Con la edición de Ilíada de Johann.Heinrich Vozz, de 1793, el papá de George comienza a leer  en voz alta el canto XXI. Es el pasaje en que Aquiles despliega su cólera, pues han matado a Patroclo, su  extensión en la tierra, su protegido, su amado. En un momento de la escena, el padre exige al hijo, ante la dudosa falta en la traducción, que comiencen a traducir directamente del griego. En ese punto  sucede el milagro en la vida de alguien, del pequeño George. Como afirma el propio Steiner: "puede que el resto no haya sido más que una apostilla a aquel momento". Es el momento iniciático, el que nos envuelve y nos sella de por vida en una suerte de conjetura hacia la verdad.

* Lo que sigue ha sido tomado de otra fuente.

(** C7. On a successful status [requestGraphQL] decodes the body and
    resolves with the envelope as decoded, whatever its [data] and [errors]
    are: a non-empty [errors] sequence does not make the executor reject. *)
Theorem requestGraphQL_verbatim tf js q v i c response envelope :
  responds tf (requestGraphQL tf js q v i c) response ->
  ok response = true ->
  json response = Resolved envelope ->
  settled (requestGraphQL tf js q v i c) = Resolved envelope
  /\ In BodyDecoded (effects (requestGraphQL tf js q v i c)).
Proof.
  intros Hresp Hok Hjson.
  destruct (requestGraphQL_responds _ _ _ _ _ _ _ Hresp) as [r ->].
  rewrite Hok. cbn. split; [assumption|auto].
Qed.

Lemma requestGraphQL_verbatim_witness :
  settled (requestGraphQL (answering (ok_response failed_envelope)) kind_of
             "query { currentUser }" VUndefined (anonymous sourcegraph_com) root_context)
  = Resolved failed_envelope.
Proof.
  apply (requestGraphQL_verbatim _ _ _ _ _ _ (ok_response failed_envelope) failed_envelope);
    [answered | reflexivity | reflexivity].
Defined.

Lemma extract_field op i d v :
  field_at d (extraction_path op) = Some v -> extract op i d = Resolved v.
Proof.
  intros Hfield. pose proof (field_at_read_path _ _ _ Hfield) as Hread.
  destruct op; cbn [extract]; try exact Hread.
  cbn in Hfield, Hread |- *. destruct d; try discriminate. cbn in Hread |- *.
  destruct (own_property props "repository") as [repository|]; [|discriminate].
  destruct repository; try discriminate. exact Hread.
Qed.

(** C4, as stated, fails: for [{"data":{"repository":null}}], a successful
    status and no errors, [resolveRev] does not resolve at all; it rejects
    with the engine's error for reading [commit] of null. *)
Lemma extraction_needs_the_field :
  ok (ok_response null_repository_envelope) = true
  /\ errors null_repository_envelope = None
  /\ settled (run (answering (ok_response null_repository_envelope)) kind_of
                 (ResolveRev "github.com/a/b" "HEAD") (anonymous sourcegraph_com)
                 root_context)
     = Rejected (TypeError_nullish_read VNull "commit")
  /\ forall v,
       settled (run (answering (ok_response null_repository_envelope)) kind_of
                    (ResolveRev "github.com/a/b" "HEAD") (anonymous sourcegraph_com)
                    root_context)
       <> Resolved v.
Proof. repeat split. discriminate. Qed.

(** C4, amended. On a successful status with [errors] absent or empty, when
    [data] holds the field at the operation's extraction path, each
    operation resolves with that field, as it is:
    data.search.results.results, data.repository.commit.oid,
    data.repository.name and data.extensionRegistry.extensions.nodes. *)
Theorem extraction_verbatim tf js op i c response envelope v segments :
  (forall r, tf r = Resolved response) ->
  path (instanceUrl i) = PathSegments segments ->
  ok response = true ->
  json response = Resolved envelope ->
  no_errors envelope ->
  field_at (data envelope) (extraction_path op) = Some v ->
  settled (run tf js op i c) = Resolved v.
Proof.
  intros Htf Hpath Hok Hjson Herr Hfield.
  pose proof (operation_answered tf js op i c _ _ Htf Hpath) as Hresp.
  destruct (run_responds _ _ _ _ _ _ Hresp) as [-> _].
  rewrite (no_errors_settlement _ _ _ _ Hok Hjson Herr).
  apply extract_field, Hfield.
Qed.

Lemma extraction_verbatim_witness :
  Forall (fun expected =>
            settled (run (answering (ok_response full_envelope)) kind_of (fst expected)
                         (anonymous sourcegraph_com) root_context)
            = Resolved (snd expected))
         [(Search "foo", search_results);
          (ResolveRev "github.com/a/b" "HEAD", VString "abc123");
          (ResolveRepository "https://x/y.git", VString "github.com/a/b");
          (QueryExtensions, VArray [])].
Proof.
  for_each
    ltac:(cbn [fst snd];
          apply (extraction_verbatim _ _ _ _ _ (ok_response full_envelope)
                   full_envelope _ [""]);
          solve [ reflexivity | right; reflexivity | intros r; reflexivity ]).
Defined.

Lemma extract_never_Error op i d msg :
  is_resolveRepository op = false -> extract op i d <> Rejected (Error msg).
Proof.
  destruct op; cbn [is_resolveRepository extract]; intros H;
    try discriminate; apply read_path_never_Error.
Qed.

Lemma append_empty_r s : s ++ "" = s.
Proof. induction s as [|c s IH]; cbn; congruence. Qed.

Lemma append_assoc a b c : (a ++ b) ++ c = a ++ b ++ c.
Proof. induction a as [|x a IH]; cbn; congruence. Qed.

Lemma contains_middle before needle after : contains needle (before ++ needle ++ after).
Proof. exists before, after. reflexivity. Qed.

Lemma contains_end before needle : contains needle (before ++ needle).
Proof. exists before, "". now rewrite append_empty_r. Qed.

(** C3. When [data.repository] is null, with no errors and a successful
    status, [resolveRepository] rejects with the Not Found error, whose
    message contains the clone URL and the instance URL; none of the other
    three operations rejects with an [Error] of this module on such a
    response. *)
Theorem not_found_reject tf js i c response envelope :
  ok response = true ->
  json response = Resolved envelope ->
  no_errors envelope ->
  field_at (data envelope) ["repository"] = Some VNull ->
  (forall cloneUrl,
      responds tf (run tf js (ResolveRepository cloneUrl) i c) response ->
      exists msg,
        settled (run tf js (ResolveRepository cloneUrl) i c) = Rejected (Error msg)
        /\ msg = "No repository found for clone URL " ++ cloneUrl
                 ++ " on instance " ++ href (instanceUrl i)
        /\ contains cloneUrl msg
        /\ contains (href (instanceUrl i)) msg)
  /\ (forall op,
      is_resolveRepository op = false ->
      responds tf (run tf js op i c) response ->
      forall msg, settled (run tf js op i c) <> Rejected (Error msg)).
Proof.
  intros Hok Hjson Herr Hnull. split.
  - intros cloneUrl Hresp. eexists. split; [|split; [reflexivity|]].
    + destruct (run_responds _ _ _ _ _ _ Hresp) as [-> _].
      rewrite (no_errors_settlement _ _ _ _ Hok Hjson Herr).
      cbn in Hnull |- *. destruct (data envelope); try discriminate. cbn.
      destruct (own_property props "repository") as [x|]; [|discriminate].
      injection Hnull as ->. reflexivity.
    + split; [apply contains_middle|].
      rewrite <- (append_assoc cloneUrl), <- append_assoc.
      apply contains_end.
  - intros op Hop Hresp msg.
    destruct (run_responds _ _ _ _ _ _ Hresp) as [-> _].
    rewrite (no_errors_settlement _ _ _ _ Hok Hjson Herr).
    apply extract_never_Error, Hop.
Qed.

Lemma not_found_reject_witness :
  settled (run (answering (ok_response null_repository_envelope)) kind_of
               (ResolveRepository "https://x/y.git") (anonymous sourcegraph_com) root_context)
  = Rejected (Error ("No repository found for clone URL https://x/y.git"
                     ++ " on instance https://sourcegraph.com/"))
  /\ forall msg,
       settled (run (answering (ok_response null_repository_envelope)) kind_of
                    (ResolveRev "github.com/a/b" "HEAD") (anonymous sourcegraph_com)
                    root_context)
       <> Rejected (Error msg).
Proof.
  destruct (not_found_reject (answering (ok_response null_repository_envelope)) kind_of
              (anonymous sourcegraph_com) root_context
              (ok_response null_repository_envelope) null_repository_envelope
              eq_refl eq_refl (or_introl eq_refl) eq_refl) as [Hfound Hothers].
  split.
  - destruct (Hfound "https://x/y.git") as (msg & Hsettled & -> & _); [answered|].
    exact Hsettled.
  - apply Hothers; [reflexivity | answered].
Defined.

(** C8. [search], [resolveRev] and [queryExtensions] read their extraction
    path without any guard: when, with no errors and a successful status,
    a field on the way (or [data] itself) is null or absent, the operation
    rejects with the engine's error for reading the next property of null
    or undefined, not with an error of this module. *)
Theorem extraction_unguarded tf js op i c response envelope before k after base segments :
  is_resolveRepository op = false ->
  (forall r, tf r = Resolved response) ->
  path (instanceUrl i) = PathSegments segments ->
  ok response = true ->
  json response = Resolved envelope ->
  no_errors envelope ->
  extraction_path op = (before ++ k :: after)%list ->
  missing_at (data envelope) before base ->
  settled (run tf js op i c) = Rejected (TypeError_nullish_read base k).
Proof.
  intros Hop Htf Hpath Hok Hjson Herr Hkeys Hmissing.
  pose proof (operation_answered tf js op i c _ _ Htf Hpath) as Hresp.
  destruct (run_responds _ _ _ _ _ _ Hresp) as [-> _].
  rewrite (no_errors_settlement _ _ _ _ Hok Hjson Herr).
  destruct op; try discriminate Hop; cbn [extract];
    rewrite Hkeys; apply missing_read, Hmissing.
Qed.

Lemma extraction_unguarded_witness :
  settled (run (answering (ok_response null_repository_envelope)) kind_of
               (Search "foo") (anonymous sourcegraph_com) root_context)
  = Rejected (TypeError_nullish_read VUndefined "results")
  /\ settled (run (answering (ok_response null_repository_envelope)) kind_of
                 (ResolveRev "github.com/a/b" "HEAD") (anonymous sourcegraph_com)
                 root_context)
     = Rejected (TypeError_nullish_read VNull "commit")
  /\ settled (run (answering (ok_response null_repository_envelope)) kind_of
                 QueryExtensions (anonymous sourcegraph_com) root_context)
     = Rejected (TypeError_nullish_read VUndefined "extensions").
Proof.
  split; [|split].
  - apply (extraction_unguarded _ _ (Search "foo") _ _
             (ok_response null_repository_envelope) null_repository_envelope
             ["search"] "results" ["results"] VUndefined [""]);
      try solve [ reflexivity | left; reflexivity | intros r; reflexivity ].
    apply (missing_absent _ [] "search" [("repository", VNull)]); reflexivity.
  - apply (extraction_unguarded _ _ (ResolveRev "github.com/a/b" "HEAD") _ _
             (ok_response null_repository_envelope) null_repository_envelope
             ["repository"] "commit" ["oid"] VNull [""]);
      solve [ reflexivity | left; reflexivity | intros r; reflexivity
            | apply missing_null; reflexivity ].
  - apply (extraction_unguarded _ _ QueryExtensions _ _
             (ok_response null_repository_envelope) null_repository_envelope
             ["extensionRegistry"] "extensions" ["nodes"] VUndefined [""]);
      try solve [ reflexivity | left; reflexivity | intros r; reflexivity ].
    apply (missing_absent _ [] "extensionRegistry" [("repository", VNull)]); reflexivity.
Defined.

(** C10, as stated, fails twice: for [{"data":{"repository":""},"errors":[]}]
    the repository field is present and not null, and for [{"data":42}]
    [data] is not an object; [resolveRepository] rejects with the Not Found
    error on both. *)
Lemma not_found_on_falsy_repository :
  (settled (run (answering (ok_response empty_repository_envelope)) kind_of
                (ResolveRepository "https://x/y.git") (anonymous sourcegraph_com)
                root_context)
   = Rejected (not_found_error "https://x/y.git" (anonymous sourcegraph_com))
   /\ field_at (data empty_repository_envelope) ["repository"] = Some (VString "")
   /\ nullish (VString "") = false)
  /\ (settled (run (answering (ok_response number_data_envelope)) kind_of
                   (ResolveRepository "https://x/y.git") (anonymous sourcegraph_com)
                   root_context)
      = Rejected (not_found_error "https://x/y.git" (anonymous sourcegraph_com))
      /\ data number_data_envelope = VNumber (Finite false 42 0)).
Proof. repeat split. Qed.

Lemma member_rejects d p e : member d p = Rejected e -> e = TypeError_nullish_read d p.
Proof. destruct d; cbn; congruence. Qed.

Lemma member_resolves d p x : member d p = Resolved x -> nullish d = false.
Proof. destruct d; cbn; congruence. Qed.

Lemma transport_error_is_not_not_found response cloneUrl i :
  @Rejected value (transport_error response) <> Rejected (not_found_error cloneUrl i).
Proof.
  unfold transport_error, not_found_error, decimal. intros H. injection H as H.
  destruct (N.to_uint (status response)); cbn in H; discriminate.
Qed.

Lemma graphql_error_is_not_not_found es cloneUrl i :
  @Rejected value (graphql_error es) <> Rejected (not_found_error cloneUrl i).
Proof.
  unfold graphql_error, not_found_error. intros H. injection H as H.
  cbn in H. discriminate.
Qed.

Su papá invitó al niño a dejar en su memoria aquel pasaje fascinante de Aquiles en que se conjugaban el terror, la misericordia, la angustia, la grandeza de espíritu, la venganza, el amor para que no lo olvidara nunca; más aún, para que formara parte de su cosmovisión: "Para que no se despegue nunca de ti, para que siempre vaya contigo esas palabras, para que percutan en tu recuerdo cada vez y siempre", parecía decirle su padre, el banquero melancólico. 

De allí, al canto VIII de Odisea. Demódoco, sedo griego, Al estar cantando, al escucharse, el viajero rompe a llorar. Dice Steiner al respecto: "el ciego ha pasado a habitar en la eternidad insustancial de la ficción".